The expected output is a verbatim reprint of the lines from the beginning of the data that follows through the line that contains "intros Hq He".

[Extracted material — start]

(** [binary_round_aux_spec] with the other side: the lower neighbour is
    chosen only from the middle downward, and at the middle only when it
    is even. *)
Lemma binary_round_aux_nearest (sx : bool) (q e : Z) (l : location) :
  2 ^ 52 <= q < 2 ^ 54 -> -1074 <= e -> e + 2 <= 971 ->
  exists m e' t,
    binary_round_aux prec emax sx q e l = S754_finite sx m e' /\
    (t = 0 /\ q < 2 ^ 53 \/ t = 1 /\ 2 ^ 53 <= q) /\
    e + t <= e' <= e + t + 1 /\
    q / 2 ^ t <= Z.pos m * 2 ^ (e' - (e + t)) <= q / 2 ^ t + 1 /\
    (Z.pos m * 2 ^ (e' - (e + t)) = q / 2 ^ t + 1 ->
     if t =? 0 then rounds_up l = true else Z.odd q = true) /\
    (Z.pos m * 2 ^ (e' - (e + t)) = q / 2 ^ t ->
     if t =? 0
     then l = loc_Exact \/ l = loc_Inexact Lt \/
          (l = loc_Inexact Eq /\ Z.even q = true)
     else Z.odd q = false \/ (l = loc_Exact /\ Z.even (q / 2) = true)).
Proof.
  intros Hq He Hmax. rewrite binary_round_aux_eq.
  destruct (Z_lt_le_dec q (2 ^ 53)) as [Hlt | Hge].
  - rewrite shr_fexp_keep by lia.
    rewrite shr_m_record_of_loc, loc_of_record_of_loc.
    pose proof (round_nearest_even_range q l) as Hr.
    destruct (round_finish_spec sx (round_nearest_even q l) e)
      as (m & e' & Heq & He' & Hv); try lia.
    exists m, e', 0.
    rewrite Z.add_0_r, Z.pow_0_r, Z.div_1_r, Hv.
    split; [exact Heq | ]. split; [left; lia | ].
    split; [lia | ]. split; [lia | ].
    cbn [Z.eqb]. split.
    + apply round_nearest_even_up.
    + apply round_nearest_even_down.
  - rewrite shr_fexp_one by lia.
    destruct (shr_1_spec q l) as [Hm Hup]; [cbn in Hge; lia | ].
    rewrite Hm.
    pose proof (shr_1_loc q l ltac:(cbn in Hge; lia)) as Hloc.
    set (l' := loc_of_shr_record (shr_1 (shr_record_of_loc q l))) in *.
    pose proof (round_nearest_even_range (q / 2) l') as Hr.
    assert (Hh : 2 ^ 52 <= q / 2 < 2 ^ 53).
    { change (2 ^ 53) with (2 * 2 ^ 52) in Hge.
      change (2 ^ 54) with (2 * 2 ^ 53) in Hq.
      split; [apply Z.div_le_lower_bound | apply Z.div_lt_upper_bound]; lia. }
    destruct (round_finish_spec sx (round_nearest_even (q / 2) l') (e + 1))
      as (m & e' & Heq & He' & Hv); try lia.
    exists m, e', 1.
    rewrite Z.pow_1_r, Hv.
    split; [exact Heq | ]. split; [right; lia | ].
    split; [lia | ]. split; [lia | ].
    cbn [Z.eqb]. split.
    + intros Hup'. apply Hup.
      now apply round_nearest_even_up with (m := q / 2).
    + intros Hdown. apply round_nearest_even_down in Hdown.
      rewrite Hloc in Hdown.
      destruct (Z.odd q); [right | now left].
      destruct l as [ | c]; destruct Hdown as [H | [H | [H He2]]];
        try discriminate; auto.
Qed.

(** [div_pos_spec] with the other side. *)
Lemma div_pos_nearest (m1 m2 : positive) (e1 e2 : Z) :
  let d1 := Z.pos (digits2_pos m1) in
  let d2 := Z.pos (digits2_pos m2) in
  let s := 53 + d2 - d1 in
  let delta := d1 + e1 - (d2 + e2) in
  0 <= s -> -1021 <= delta <= 1022 ->
  exists m e t,
    div (S754_finite false m1 e1) (S754_finite false m2 e2)
    = S754_finite false m e /\
    let E := delta - 53 + t in
    let N := Z.pos m1 * 2 ^ s in
    let D := Z.pos m2 * 2 ^ t in
    (t = 0 \/ t = 1) /\
    2 ^ 52 <= N / D < 2 ^ 53 /\
    E <= e <= E + 1 /\
    N / D <= Z.pos m * 2 ^ (e - E) <= N / D + 1 /\
    (Z.pos m * 2 ^ (e - E) = N / D + 1 -> D <= 2 * (N mod D)) /\
    (Z.pos m * 2 ^ (e - E) = N / D ->
     2 * (N mod D) < D \/ (2 * (N mod D) = D /\ Z.even (N / D) = true)).
Proof.
  intros d1 d2 s delta Hs Hdelta.
  pose proof (digits_lower m1) as L1. pose proof (digits_upper m1) as U1.
  pose proof (digits_lower m2) as L2. pose proof (digits_upper m2) as U2.
  fold d1 in L1, U1. fold d2 in L2, U2.
  assert (Hd1 : 0 < d1) by (subst d1; lia).
  assert (Hd2 : 0 < d2) by (subst d2; lia).
  unfold div, SFdiv, SFdiv_core_binary. cbn [Zdigits2 xorb].
  fold d1 d2.
  assert (He' : Z.min (fexp prec emax (d1 + e1 - (d2 + e2))) (e1 - e2)
                = delta - 53).
  { fold delta. rewrite fexp_normal by lia. subst delta s. lia. }
  rewrite He'.
  replace (e1 - e2 - (delta - 53)) with s by (subst delta s; lia).
  set (N := Z.pos m1 * 2 ^ s).
  assert (HN : match s with
               | 0 => Z.pos m1
               | Z.pos _ => Z.shiftl (Z.pos m1) s
               | Z.neg _ => 0
               end = N).
  { subst N. destruct s as [ | p | p] eqn:Es.
    - rewrite Z.pow_0_r. lia.
    - now rewrite Z.shiftl_mul_pow2 by lia.
    - lia. }
  rewrite HN, div_eucl_div_mod.
  assert (HNlo : 2 ^ 52 * 2 ^ d2 <= N).
  { subst N. replace (2 ^ 52 * 2 ^ d2) with (2 ^ (d1 - 1) * 2 ^ s).
    - apply Z.mul_le_mono_nonneg_r; [apply Z.pow_nonneg; lia | assumption].
    - rewrite <- !Z.pow_add_r by lia. f_equal. subst s. lia. }
  assert (HNhi : N < 2 ^ 54 * 2 ^ (d2 - 1)).
  { subst N. replace (2 ^ 54 * 2 ^ (d2 - 1)) with (2 ^ d1 * 2 ^ s).
    - apply Z.mul_lt_mono_pos_r; [apply Z.pow_pos_nonneg; lia | assumption].
    - rewrite <- !Z.pow_add_r by lia. f_equal. subst s. lia. }
  assert (Hq : 2 ^ 52 <= N / Z.pos m2 < 2 ^ 54).
  { split.
    - apply Z.div_le_lower_bound; [lia | ].
      assert (0 < 2 ^ 52) by reflexivity. nia.
    - apply Z.div_lt_upper_bound; [lia | ].
      assert (0 < 2 ^ 54) by reflexivity. nia. }
  set (q := N / Z.pos m2) in *. set (r := N mod Z.pos m2) in *.
  assert (Hqr : N = Z.pos m2 * q + r) by (apply Z.div_mod; lia).
  assert (Hr : 0 <= r < Z.pos m2) by (apply Z.mod_pos_bound; lia).
  destruct (binary_round_aux_nearest false q (delta - 53)
              (new_location (Z.pos m2) r))
    as (m & e & t & Heq & Ht & He & Hm & Hup & Hdown); try lia.
  exists m, e, t. split; [exact Heq | ].
  cbv zeta.
  destruct (new_location_down (Z.pos m2) r _ ltac:(lia) ltac:(lia) eq_refl)
    as (Hex & HLt & HEq).
  destruct Ht as [[-> Hq53] | [-> Hq53]]; cbn [Z.eqb] in Hup, Hdown.
  - rewrite Z.pow_0_r, Z.mul_1_r in *. rewrite Z.div_1_r in Hm, Hup, Hdown.
    fold q. fold r.
    split; [now left | ]. split; [lia | ]. split; [lia | ].
    split; [lia | ]. split.
    + intros Hv. apply new_location_up. now apply Hup.
    + intros Hv. destruct (Hdown Hv) as [H | [H | [H Hev]]].
      * left. rewrite (Hex H). lia.
      * left. now apply HLt.
      * right. split; [now apply HEq | exact Hev].
  - rewrite Z.pow_1_r in *.
    assert (Hdiv : N / (Z.pos m2 * 2) = q / 2)
      by (subst q; now rewrite Z.div_div by lia).
    assert (Hmod : N mod (Z.pos m2 * 2) = r + Z.pos m2 * (q mod 2))
      by (subst q r; apply Z.rem_mul_r; lia).
    rewrite Hdiv, Hmod.
    assert (Hh : 2 ^ 52 <= q / 2 < 2 ^ 53).
    { change (2 ^ 53) with (2 * 2 ^ 52) in Hq53.
      change (2 ^ 54) with (2 * 2 ^ 53) in Hq.
      split; [apply Z.div_le_lower_bound | apply Z.div_lt_upper_bound]; lia. }
    split; [now right | ]. split; [exact Hh | ]. split; [lia | ].
    split; [lia | ]. split.
    + intros Hv. specialize (Hup Hv).
      apply Z.odd_spec in Hup as [k Hk]. rewrite Hk.
      replace (2 * k + 1) with (1 + k * 2) by lia.
      rewrite Z.mod_add by lia. change (1 mod 2) with 1. lia.
    + intros Hv. destruct (Hdown Hv) as [Hodd | [Hl Hev]].
      * left. rewrite Zmod_odd, Hodd. lia.
      * pose proof (Z.mod_pos_bound q 2 ltac:(lia)) as Hq2.
        rewrite (Hex Hl).
        destruct (Z.eq_dec (q mod 2) 0) as [H0 | H1].
        -- left. rewrite H0. lia.
        -- right. split; [ | exact Hev].
           replace (q mod 2) with 1 by lia. lia.
Qed.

[Extracted material — finish]

Solution to this task ::
(** [binary_round_aux_spec] with the other side: the lower neighbour is
    chosen only from the middle downward, and at the middle only when it
    is even. *)
Lemma binary_round_aux_nearest (sx : bool) (q e : Z) (l : location) :
  2 ^ 52 <= q < 2 ^ 54 -> -1074 <= e -> e + 2 <= 971 ->
  exists m e' t,
    binary_round_aux prec emax sx q e l = S754_finite sx m e' /\
    (t = 0 /\ q < 2 ^ 53 \/ t = 1 /\ 2 ^ 53 <= q) /\
    e + t <= e' <= e + t + 1 /\
    q / 2 ^ t <= Z.pos m * 2 ^ (e' - (e + t)) <= q / 2 ^ t + 1 /\
    (Z.pos m * 2 ^ (e' - (e + t)) = q / 2 ^ t + 1 ->
     if t =? 0 then rounds_up l = true else Z.odd q = true) /\
    (Z.pos m * 2 ^ (e' - (e + t)) = q / 2 ^ t ->
     if t =? 0
     then l = loc_Exact \/ l = loc_Inexact Lt \/
          (l = loc_Inexact Eq /\ Z.even q = true)
     else Z.odd q = false \/ (l = loc_Exact /\ Z.even (q / 2) = true)).
Proof.
  intros Hq He Hmax. rewrite binary_round_aux_eq.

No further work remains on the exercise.